It's not the kind of anticipation you get from wondering who is going to get whacked in an episode of The Sopranos or who will bite the dust on the next installment of Lost, possibly because you will have already looked up the plot synopses on the internet; I mean the unique anticipation you get from something that is actually happening to you. Then, in the aftermath, you want to do another quiz and do even better. But will you get better? Are you really at the peak of your performance and come to a place where your mental and physical faculties are in perfect alignment? Probably not.

It makes logical sense to follow such fitness, dietary and stress-management advice in order to get the best out of ourselves. The only difference between an exam and a quiz being that we wilfully trapise hundreds of miles across the country to do it and will do so for the forseeable future, whilst always having the option of getting completely rat-arsed at the same time.

For we are sado-masochists at heart, especially when we are tussling with our expectations (I see my own as a manic-depressive: high and cackling like a loon one minute, lower than Hades the next, someday I'll get it the medication it needs). The added frisson of competition and rivalry grows with time over a number of years, but you do grow to love that too.

This is some adults' idea of fun. Okay, it is my idea of fun and I know many who share it. Years from now, a few of us may be sitting in a circle faced by similarly dejected or dangerous looking individuals and when summoned to stand up will have to say: "I'm John W and I am a quizaholic" and tell the assembled wretches how doing well in The Eagle pub quiz one night led to serial tournament attendance and finally bankruptcy due to the phone bills caused by severe addiction to ITV Play 25 (I reckon there will at least be 3,000 phone-in quiz channels in 20 years time, so that ITV Play channel number may be a gross underestimate). That is the future. And it was all because he couldn't resist seeing a question without answering it.

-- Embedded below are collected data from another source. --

(* ===== verification/Merge.v ===== *)
(** * The merge node ([engine/nodes/merge])

    Two input ports: concatenation, the latest of each side, a windowed join on a key and a
    merge by correlation id.  The key expressions are parameters, the clock an argument, and a
    fresh id is taken from a supply for each datagram made.  Go visits a map in no fixed order;
    the model visits it in one, and no theorem depends on which. *)

From stdpp Require Import sorting.
From S2P Require Import Prelude GoStd Datagram Execution Value.
Import gostd datagram execution value.
Local Open Scope Z_scope.

Module merge.

Record Config := MkConfig {
  Mode : string; KeyA : string; KeyB : string; WindowMs : Z; JoinType : string; TimeoutMs : Z
}.
Record pendingItem := MkPendingItem { pdatagram : dgram; parrived : Z }.
Record batchPair := MkBatchPair { pa : option dgram; pb : option dgram }.

Definition combinedDatagram (id : string) (now : Z) (a b : dgram) : dgram :=
  caused id now a (AMap [("a", Value (payload a)); ("b", Value (payload b))]).
Definition combinedDatagramNilB (id : string) (now : Z) (a : dgram) : dgram :=
  caused id now a (AMap [("a", Value (payload a)); ("b", ANil)]).
Definition out (d : dgram) : portDgm := MkPortDatagram "out" d.

Section node.
(** [expr.Compile], running a compiled expression on a datagram with a timeout, [fmt.Sprint]. *)
Context {prog : Type} (compile : string -> res string prog).
Context (eval : prog -> dgram -> Z -> res string any) (sprint : any -> string).

Record node := MkNode {
  cfg : Config; keyA : option prog; keyB : option prog; timeout : Z; window : Z;
  lastA : option dgram; lastB : option dgram;
  pendingA : gmap string pendingItem; pendingB : gmap string pendingItem;
  batchByCorrelation : gmap string batchPair
}.
Definition set_last (n : node) (a b : option dgram) : node :=
  MkNode (cfg n) (keyA n) (keyB n) (timeout n) (window n) a b (pendingA n) (pendingB n) (batchByCorrelation n).
Definition set_pending (n : node) (a b : gmap string pendingItem) : node :=
  MkNode (cfg n) (keyA n) (keyB n) (timeout n) (window n) (lastA n) (lastB n) a b (batchByCorrelation n).
Definition set_batch (n : node) (m : gmap string batchPair) : node :=
  MkNode (cfg n) (keyA n) (keyB n) (timeout n) (window n) (lastA n) (lastB n) (pendingA n) (pendingB n) m.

We have long left behind the insidious beardy invigilators of the university exam room behind, only to embrace a slight variation on the form in our increasing maturity. There is a lesson in there about the joy of learning or autodidactism, but it is probably getting lost in the midst of my grammatical incoherency, but when you think about it, it is kinda doollaly with a liberal sprinkling of nuts on top.

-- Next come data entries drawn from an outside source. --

(* ===== verification/SplitBatch.v ===== *)
(** * The split-batch node ([engine/nodes/splitbatch])

    One datagram per element of an array, or batches bounded by count, time and estimated
    size.  The estimate (the length of the JSON encoding) is a parameter; lengths of values
    held in memory add up without overflow. *)

From S2P Require Import Prelude GoStd Datagram Execution Value.
Import gostd datagram execution value.
Local Open Scope Z_scope.

Module splitbatch.

Record Config := MkConfig { Mode : string; Field : string; MaxCount : Z; MaxIntervalMs : Z; MaxBytes : Z }.
(** [batchStart] is read only while the batch is not empty. *)
Record node := MkNode { cfg : Config; batch : list any; batchStart : Z; batchBytes : Z }.

Definition New (c : Config) : res string node :=
  if decide (Mode c = "split") then Ok (MkNode c [] 0 0)
  else if decide (Mode c = "batch") then
    if (MaxCount c <=? 0) && (MaxIntervalMs c <=? 0) && (MaxBytes c <=? 0)
    then Err "requires at least one of maxCount/maxIntervalMs/maxBytes" else Ok (MkNode c [] 0 0)
  else Err "unknown mode".

Section batching.
(** [estimateBytes] *)
Context (estimateBytes : any -> Z).

Definition processSplit (n : node) (id : nat -> string) (now : Z) (inp : dgram) : nodeResult :=
  match fieldValue (Value (payload inp)) (Field (cfg n)) with
  | AArr arr => Ok (imap (fun i item => MkPortDatagram "out" (caused (id i) now inp item)) arr)
  | _ => Err "field is not an array"
  end.

Definition flush (n : node) (id : string) (now : Z) (cause : dgram) : node * portDgm :=
  (MkNode (cfg n) [] (batchStart n) 0, MkPortDatagram "out" (caused id now cause (AArr (batch n)))).

Definition overflows (n : node) (itemBytes : Z) : bool :=
  (0 <? MaxBytes (cfg n)) && (0 <? zlen (batch n)) && (MaxBytes (cfg n) <? batchBytes n + itemBytes).
Definition add (n : node) (now : Z) (v : any) : node :=
  MkNode (cfg n) (batch n ++ [v]) (if decide (zlen (batch n) = 0) then now else batchStart n)
    (batchBytes n + estimateBytes v).
Definition due (n : node) (now : Z) : bool :=
  let full := (0 <? MaxCount (cfg n)) && (MaxCount (cfg n) <=? zlen (batch n)) in
  let expired := (0 <? MaxIntervalMs (cfg n)) && (millis (MaxIntervalMs (cfg n)) <=? timeSub now (batchStart n)) in
  full || expired.
Definition processBatch (n : node) (id : nat -> string) (now : Z) (inp : dgram) : node * list portDgm :=
  let v := Value (payload inp) in
  let '(n1, results) :=
    if overflows n (estimateBytes v) then let '(n', d) := flush n (id 0%nat) now inp in (n', [d]) else (n, []) in
  let n2 := add n1 now v in
  if due n2 now then let '(n3, d) := flush n2 (id 1%nat) now inp in (n3, results ++ [d]) else (n2, results).

Definition Process (n : node) (id : nat -> string) (now : Z) (inp : dgram) : node * nodeResult :=
  if decide (Mode (cfg n) = "split") then (n, processSplit n id now inp)
  else let '(n', l) := processBatch n id now inp in (n', Ok l).

(** ** Runs *)

(** The values that went in, and the payloads that came out. *)
Record Run := MkRun { rnode : node; rin : list any; rout : list any }.
Definition out_values (l : nodeResult) : list any :=
  match l with Ok l => map (fun d => Value (payload (pdDatagram d))) l | _ => [] end.
Definition step (r : Run) (x : (nat -> string) * Z * dgram) : Run :=
  let '(id, now, inp) := x in
  let '(n', l) := Process (rnode r) id now inp in
  MkRun n' (rin r ++ [Value (payload inp)]) (rout r ++ out_values l).
Definition run (n : node) (xs : list ((nat -> string) * Z * dgram)) : Run := fold_left step xs (MkRun n [] []).

Definition total (l : list any) : Z := foldr Z.add 0 (map estimateBytes l).
(** A batch that respects the configured limits. *)
Definition batch_ok (c : Config) (l : list any) : Prop :=
  l <> [] /\ (0 < MaxCount c -> zlen l <= MaxCount c) /\ (0 < MaxBytes c -> total l <= MaxBytes c \/ length l = 1%nat).

(** ** Batches *)

Lemma total_app l k : total (l ++ k) = total l + total k.
Proof. unfold total. rewrite map_app. induction (map estimateBytes l) as [|x xs IH]; cbn in *; lia. Qed.

(** The state between two datagrams: [l] went in, the batches [bs] came out. *)
Record batching (c : Config) (n : node) (l : list any) (bs : list (list any)) : Prop := MkBatching {
  bt_cfg : cfg n = c;
  bt_all : l = concat bs ++ batch n;
  bt_out : Forall (batch_ok c) bs;
  bt_open : batch n = [] \/ batch_ok c (batch n);
  bt_room : 0 < MaxCount c -> zlen (batch n) < MaxCount c;
  bt_bytes : batchBytes n = total (batch n)
}.

Lemma flush_batching c n l bs id now inp : cfg n = c -> l = concat bs ++ batch n -> Forall (batch_ok c) bs -> batch_ok c (batch n) ->
  batching c (flush n id now inp).1 l (bs ++ [batch n]).
Proof.
  intros Hc Ha Hf Hb. split; cbn; [done| | |by left|done|done].
  - rewrite concat_app. cbn. by rewrite !app_nil_r.
  - apply Forall_app. split; [done|by constructor].
Qed.

(** Adding an item that fits keeps the batch within its limits. *)
Lemma add_batching c n l bs now v : batching c n l bs -> overflows n (estimateBytes v) = false ->
  cfg (add n now v) = c /\ l ++ [v] = concat bs ++ batch (add n now v) /\ batch_ok c (batch (add n now v)) /\
  batchBytes (add n now v) = total (batch (add n now v)).
Proof.
  intros [Hc Ha Hf Ho Hr Hb] Hov. unfold add. cbn [batchBytes batch cfg]. split_and!; [done|by rewrite Ha, app_assoc| |].
  - split_and!; [by destruct (batch n)| |].
    + intros Hp. specialize (Hr Hp). rewrite zlen_app. change (zlen [v]) with 1. lia.
    + intros Hp. destruct (decide (batch n = [])) as [E|Hne]; [right; by rewrite E|left].
      unfold overflows in Hov. rewrite Hc in Hov. rewrite total_app. change (total [v]) with (estimateBytes v + 0).
      assert (0 < zlen (batch n)) by (destruct (batch n); [done|rewrite zlen_cons; pose proof (zlen_nonneg l0); lia]).
      lia.
  - rewrite total_app, Hb. change (total [v]) with (estimateBytes v + 0). lia.
Qed.

Lemma processBatch_batching c n l bs id now inp : batching c n l bs ->
  let '(n', out) := processBatch n id now inp in
  exists bs', batching c n' (l ++ [Value (payload inp)]) (bs ++ bs') /\
    map (fun d => Value (payload (pdDatagram d))) out = map AArr bs'.
Proof.
  intros H. unfold processBatch. set (v := Value (payload inp)).
  assert (exists n1 bs1 out1, (if overflows n (estimateBytes v) then let '(n', d) := flush n (id 0%nat) now inp in (n', [d])
    else (n, [])) = (n1, out1) /\ batching c n1 l (bs ++ bs1) /\ overflows n1 (estimateBytes v) = false /\
    map (fun d => Value (payload (pdDatagram d))) out1 = map AArr bs1) as (n1 & bs1 & out1 & -> & H1 & Hov & Hout).
  { destruct (overflows n (estimateBytes v)) eqn:E.
    - assert (batch n <> []) as Hne.
      { intros Hn. unfold overflows in E. rewrite Hn in E. change (zlen []) with 0 in E. lia. }
      destruct H as [Hc Ha Hf [Ho|Ho] Hr Hb]; [done|].
      eexists _, [batch n], _. split; [reflexivity|]. split_and!; [by apply (flush_batching c n l bs (id 0%nat) now inp)|cbn|done].
      unfold overflows. cbn. by rewrite andb_false_r.
    - exists n, [], []. rewrite app_nil_r. done. }
  destruct (add_batching c n1 l (bs ++ bs1) now v H1 Hov) as (Hc & Ha & Hb & Hby).
  destruct (due (add n1 now v) now) eqn:Ed.
  - exists (bs1 ++ [batch (add n1 now v)]). rewrite app_assoc. split.
    + apply (flush_batching c _ _ _ (id 1%nat) now inp); try done. apply H1.
    + rewrite !map_app, Hout. done.
  - exists bs1. split; [|done]. split; [done|done|apply H1|by right| |done].
    intros Hp. unfold due in Ed. rewrite Hc in Ed. apply orb_false_iff in Ed as [Ed _].
    destruct (Z.ltb_spec 0 (MaxCount c)); [|lia]. cbn [andb] in Ed. apply Z.leb_gt in Ed. done.
Qed.

Lemma run_batching c n xs : New c = Ok n -> Mode c = "batch" ->
  let r := run n xs in exists bs, batching c (rnode r) (rin r) bs /\ rout r = map AArr bs.
Proof.
  intros Hn Hm. cbv zeta. induction xs as [|[[id now] inp] xs IH] using rev_ind.
  - exists []. split; [|done]. unfold New in Hn. rewrite decide_False, decide_True in Hn by (rewrite Hm; done).
    destruct (_ && _ && _); [done|]. injection Hn as <-. split; cbn; try done; by left.
  - unfold run. rewrite fold_left_app. cbn [fold_left]. fold (run n xs).
    destruct IH as (bs & Hb & Ho). unfold step, Process.
    rewrite decide_False by (rewrite (bt_cfg _ _ _ _ Hb), Hm; done).
    pose proof (processBatch_batching c _ _ _ id now inp Hb) as Hp.
    destruct (processBatch (rnode (run n xs)) id now inp) as [n' l]. destruct Hp as (bs' & Hb' & Hl).
    exists (bs ++ bs'). split; [done|]. cbn. by rewrite Hl, Ho, map_app.
Qed.

(** Batches partition the input and keep their limits.  In every run of a node that
    [New] built in mode "batch", the payloads that come out are arrays that, one after the
    other and followed by the items still buffered, are exactly the payloads that went in.
    Each array is non-empty, has at most [maxCount] items when that is set, and at most
    [maxBytes] estimated bytes when that is set, unless it is a single item; and fewer than
    [maxCount] items wait. *)
Theorem batches_partition c n xs : New c = Ok n -> Mode c = "batch" ->
  let r := run n xs in
  exists bs, rout r = map AArr bs /\ rin r = concat bs ++ batch (rnode r) /\ Forall (batch_ok c) bs /\
    (0 < MaxCount c -> zlen (batch (rnode r)) < MaxCount c).
Proof.
  intros Hn Hm. cbv zeta. destruct (run_batching c n xs Hn Hm) as (bs & [Hc Ha Hf _ Hr _] & Ho). exists bs. done.
Qed.

(** Splitting yields one datagram per element, in order, with the lineage of the array. *)
Lemma processSplit_elements n id now inp arr : fieldValue (Value (payload inp)) (Field (cfg n)) = AArr arr ->
  out_values (processSplit n id now inp) = arr.
Proof.
  intros H. unfold processSplit. rewrite H. cbn.
  apply list_eq. intros i. rewrite list_lookup_fmap, list_lookup_imap. by destruct (arr !! i).
Qed.

End batching.

(** Batches of at most two items and at most ten bytes. *)
Definition example_cfg : Config := MkConfig "batch" "" 2 0 10.
Definition example_dgm (v : any) : dgram := datagram.New "d" 0 (MkSource "n" "" "" "" "") (MkPayload v None).
Definition example_size (v : any) : Z := match v with AInt z => z | _ => 0 end.
Lemma batches_partition_witness :
  exists bs, map AArr [[AInt 9]; [AInt 20]; [AInt 1; AInt 2]] = map AArr bs /\
    [AInt 9; AInt 20; AInt 1; AInt 2; AInt 3] = concat bs ++ [AInt 3] /\
    Forall (batch_ok example_size example_cfg) bs /\ (0 < 2 -> 1 < 2).
Proof.
  exact (batches_partition example_size example_cfg (MkNode example_cfg [] 0 0)
    (map (fun z => (fun _ => "id", 0, example_dgm (AInt z))) [9; 20; 1; 2; 3]) eq_refl eq_refl).
Defined.
End splitbatch.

Yet if you want to do better, and there cannot be a quizzer alive who does not want to improve themselves because of the unique and innate quality of combined curiosity and competitiveness they all share, you must change my lifestyle or introduce new habits and tricks to give ourselves a further advantage. If, for example, you enjoy anything fried with chips, like eggs, sausages or sliced hippo, you know you are feeding your brain crap that will sooner send it to the land of the dead than enable it to conjure up the year in which the Battle of Pavia took place. You reap the wind, you harvest a load of sluggish rubbish, if anything at all. It's the classic effiiciency equation. If I could remember what that was, though it feels right.

Of course, we hear stories about the caffeinising and oxygenating things quizzers do to get their brains acting in a more lively and productive fashion: the old instant coffee in the Coke can shortly before quiz time trick and the rapid chewing of gum before the Fifteen-to-One Grand Final shimmy, for instance (my reaction to the latter being: I wish I had some Airwaves right now). Not that anyone will admit to such adopting such measures, possibly because it is effort of a kind different to eating an encyclopedia (metaphorically speaking). It doesn't seem like the Corinthian thing to do. In fact, it's almost like taking drugs. Yuk.

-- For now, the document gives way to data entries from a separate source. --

(* ===== verification/ModbusSource.v ===== *)
(** * The Modbus source ([engine/nodes/modbussource])

    Polling groups over coils and registers.  What a request to the device returns is an
    argument. *)

From S2P Require Import Prelude Bytes GoStd Float Datagram Execution Value SplitBatch Modbus.
Import gostd float datagram execution value.
Local Open Scope Z_scope.

Module modbussource.
Import modbusshared.

Record PollingGroup := MkPollingGroup {
  GName : string; GArea : string; Address : Z; Quantity : Z; IntervalMs : Z; Fields : list Field
}.
Record Config := MkConfig { transport : modbusshared.Config; PollingGroups : list PollingGroup }.
Definition areas : list string := ["coils"; "discreteInputs"; "holdingRegisters"; "inputRegisters"].
Definition checkGroup (g : PollingGroup) : res string unit :=
  _ ← guard_err (bool_decide (GName g <> "")) "polling group name is required";
  _ ← guard_err (bool_decide (GArea g ∈ areas)) "unknown area";
  _ ← guard_err (negb (Quantity g =? 0)) "quantity must be positive";
  guard_err (0 <? IntervalMs g) "intervalMs must be positive".
Definition New (c : Config) : res string Config :=
  _ ← Validate (transport c);
  _ ← guard_err (bool_decide (PollingGroups c <> [])) "at least one polling group is required";
  _ ← res_mapM checkGroup (PollingGroups c);
  Ok c.

(** [decodeBits]: one bit per input, low bit first. *)
Definition decodeBit (raw : bytes) (i : Z) : res string bool :=
  b ← index raw (i / 8); Ok (negb (Z.land b (u8 (Z.shiftl 1 (i mod 8))) =? 0)).
Definition decodeBits (raw : bytes) (quantity : Z) : res string (list bool) :=
  res_mapM (fun i => decodeBit raw (Z.of_nat i)) (seq 0 (Z.to_nat quantity)).
Fixpoint rawWords (raw : bytes) : list float64 :=
  match raw with
  | a :: b :: raw' => of_Z (Z.lor (u16 (Z.shiftl a 8)) b) :: rawWords raw'
  | _ => []
  end.
Definition decodeRegisterValue (raw : bytes) (fields : list Field) : res string any :=
  match fields with
  | [] => Ok (AFloats (rawWords raw))
  | _ =>
      match DecodeRegisters raw fields with
      | Ok m => Ok (AMap m)
      | Err e => Ok (AMap [("error", AStr e)])
      | Panic => Panic
      end
  end.

(** [pollOnce]; [read] is what the request for the group returns. *)
Definition pollOnce (id : string) (now : Z) (read : PollingGroup -> res string bytes) (g : PollingGroup) : res string dgram :=
  raw ← read g;
  value ← (if decide (GArea g = "coils" \/ GArea g = "discreteInputs") then ABools <$> decodeBits raw (Quantity g)
           else if decide (GArea g = "holdingRegisters" \/ GArea g = "inputRegisters") then
             decodeRegisterValue raw (Fields g)
           else Ok ANil);
  let d := datagram.New id now (MkSource "" "modbus-source" "" "" "") (MkPayload value None) in
  let h := header d in
  Ok (MkDatagram (MkHeader (ID h) (CorrelationID h) (CausationID h) (Timestamp h) (SourceTimestamp h) (source h)
        (SchemaRef h) (ContentType h) (quality h) (Priority h) (TTLMillis h) (Some {["modbus.group" := GName g]}))
      (payload d) (trace d)).

(** ** What a poll yields *)

Lemma land_bit b i : 0 <= i < 8 -> negb (Z.land b (u8 (Z.shiftl 1 i)) =? 0) = Z.testbit b i.
Proof.
  intros Hi. assert (u8 (Z.shiftl 1 i) = 2 ^ i) as ->.
  { rewrite Z.shiftl_mul_pow2, Z.mul_1_l by lia. apply uwrap_id. unfold in_u. split; [apply Z.pow_nonneg; lia|].
    apply Z.pow_lt_mono_r; lia. }
  destruct (Z.testbit b i) eqn:E.
  - apply negb_true_iff, Z.eqb_neq. intros H. assert (Z.testbit (Z.land b (2 ^ i)) i = false) as F by (rewrite H; apply Z.bits_0).
    rewrite Z.land_spec, E, Z.pow2_bits_true in F by lia. done.
  - apply negb_false_iff, Z.eqb_eq. apply Z.bits_inj'. intros n Hn. rewrite Z.land_spec, Z.bits_0, Z.pow2_bits_eqb by lia.
    destruct (Z.eqb_spec i n) as [<- |]; [by rewrite E|apply andb_false_r].
Qed.

(** A device that returns a bit for each input asked for. *)
Lemma decodeBits_spec raw quantity : 0 <= quantity <= 8 * zlen raw ->
  exists bits, decodeBits raw quantity = Ok bits /\ length bits = Z.to_nat quantity /\
  forall i, Z.of_nat i < quantity -> exists b, raw !! (i / 8)%nat = Some b /\ bits !! i = Some (Z.testbit b (Z.of_nat i mod 8)).
Proof.
  intros Hq. set (bit := fun i : nat => Z.testbit (default 0 (raw !! (i / 8)%nat)) (Z.of_nat i mod 8)).
  assert (forall i, (i < Z.to_nat quantity)%nat -> is_Some (raw !! (i / 8)%nat) /\ decodeBit raw (Z.of_nat i) = Ok (bit i)) as Hb.
  { intros i Hi. assert (i / 8 < length raw)%nat as Hlt.
    { unfold zlen in Hq. apply Nat.Div0.div_lt_upper_bound. lia. }
    destruct (lookup_lt_is_Some_2 raw (i / 8)%nat Hlt) as [b Hb]. split; [by exists b|].
    unfold decodeBit, bit. rewrite Hb. replace (Z.of_nat i / 8) with (Z.of_nat (i / 8)) by (by rewrite Nat2Z.inj_div).
    rewrite (index_lookup raw _ b Hb).
    cbn -[Z.modulo Z.land]. rewrite land_bit; [done|]. apply Z.mod_pos_bound. lia. }
  exists (map bit (seq 0 (Z.to_nat quantity))). split_and!.
  - unfold decodeBits. assert (forall l, (forall i, i ∈ l -> (i < Z.to_nat quantity)%nat) ->
      res_mapM (fun i => decodeBit raw (Z.of_nat i)) l = Ok (map bit l)) as H.
    { induction l as [|i l IH]; intros Hl; [done|]. cbn. destruct (Hb i) as [_ ->]; [apply Hl; by left|].
      cbn. rewrite IH; [done|]. intros j Hj. apply Hl. by right. }
    apply H. intros i Hi. apply elem_of_seq in Hi. lia.
  - by rewrite length_map, length_seq.
  - intros i Hi. destruct (Hb i) as [[b Hb'] _]; [lia|]. exists b. split; [done|].
    rewrite list_lookup_fmap, lookup_seq_lt by lia. cbn. unfold bit. by rewrite Hb'.
Qed.

(** Raw registers cannot be split.  A polling group without fields yields its registers
    as a [[]float64]; the split-batch node (and so any node that asserts [[]any]) rejects it,
    so a flow that wires the source to a split never passes a datagram. *)
Theorem raw_poll_not_splittable id now read g d n ids now' : pollOnce id now read g = Ok d ->
  GArea g = "holdingRegisters" \/ GArea g = "inputRegisters" -> Fields g = [] -> splitbatch.Field (splitbatch.cfg n) = "" ->
  splitbatch.processSplit n ids now' d = Err "field is not an array".
Proof.
  intros Hp Ha Hf Hn. unfold pollOnce in Hp. apply res_bind_Ok in Hp as (raw & _ & Hp).
  apply res_bind_Ok in Hp as (value & Hv & [= <-]).
  rewrite decide_False, decide_True, Hf in Hv by (naive_solver congruence). injection Hv as <-.
  unfold splitbatch.processSplit. rewrite Hn. done.
Qed.
Lemma raw_poll_not_splittable_witness :
  match pollOnce "i" 0 (fun _ => Ok [1; 2; 3; 4]) (MkPollingGroup "g" "holdingRegisters" 0 2 1000 []) with
  | Ok d => splitbatch.processSplit (splitbatch.MkNode (splitbatch.MkConfig "split" "" 0 0 0) [] 0 0) (fun _ => "j") 1 d
            = Err "field is not an array" /\ Value (payload d) = AFloats [of_Z 258; of_Z 772]
  | _ => False
  end.
Proof.
  split; [|vm_compute; reflexivity].
  exact (raw_poll_not_splittable "i" 0 (fun _ => Ok [1; 2; 3; 4]) (MkPollingGroup "g" "holdingRegisters" 0 2 1000 [])
    _ (splitbatch.MkNode (splitbatch.MkConfig "split" "" 0 0 0) [] 0 0) (fun _ => "j") 1 eq_refl (or_introl eq_refl) eq_refl eq_refl).
Defined.

End modbussource.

I have to say that I take omega-3 and vitamin supplements because not only does it convince me that unified with that half-tub of Haagen-Dasz I have just slurped down, it will result in a balanced diet, but I have also probably been tricked into thinking my brain would expand beyond its already preternaturally large dimensions. I also eat salmon for the same reason, though its healthy properties may be slighly negated by the smotherings of mustard dill sauce, cream cheese and other soft and clumpy dairy products I cover it in. And tomorrow, I will probably read another health news article debunking the effectiveness of eating marine life and which instead says humans can eat grass after all with amazing mental-enhancing after effects. I will then be found on the nearest pristine lawn making like a moo-cow at dinnertime.

For a quick energy boost provided by the classic sugar rush, I have eaten chocolate bars whilst engaged in the act of writing down answers. They made me feel queasy so I didn't carry on with it. I have even bought by mail order a couple of bags of the herb lemon balm to shovel down because I had read in the "reputable" press (them again, tsk) that it improved the short-term memory. I firmly believed for as long as it took me to part with £20 at least, that excess herbage would yield certain success. I may also have been unemployed at the time, which explains a lot of things.

This led me to conduct a control experiment to go with it involving thousands of trivia questions, but such an exploration of the herb's properties was curtailed because it tasted only slightly less pungent than a gobful of pot pourri with a drier, cracked texture that felt like you were munching some spidery twigs. The scientist in me was defeated by the bloke who has to actually swallow down the stuff. My lemon balm consumption ended before I had made about a seventh of the way into the first huge bag. The bulging bags of shattered, arid leaves remain hidden somewhere behind the anchovy essence and cinnamon sticks in my darkest and deepest kitchen cabinet. You are welcome to the sacks of memory goodness if you ever happen to drop by my LA home.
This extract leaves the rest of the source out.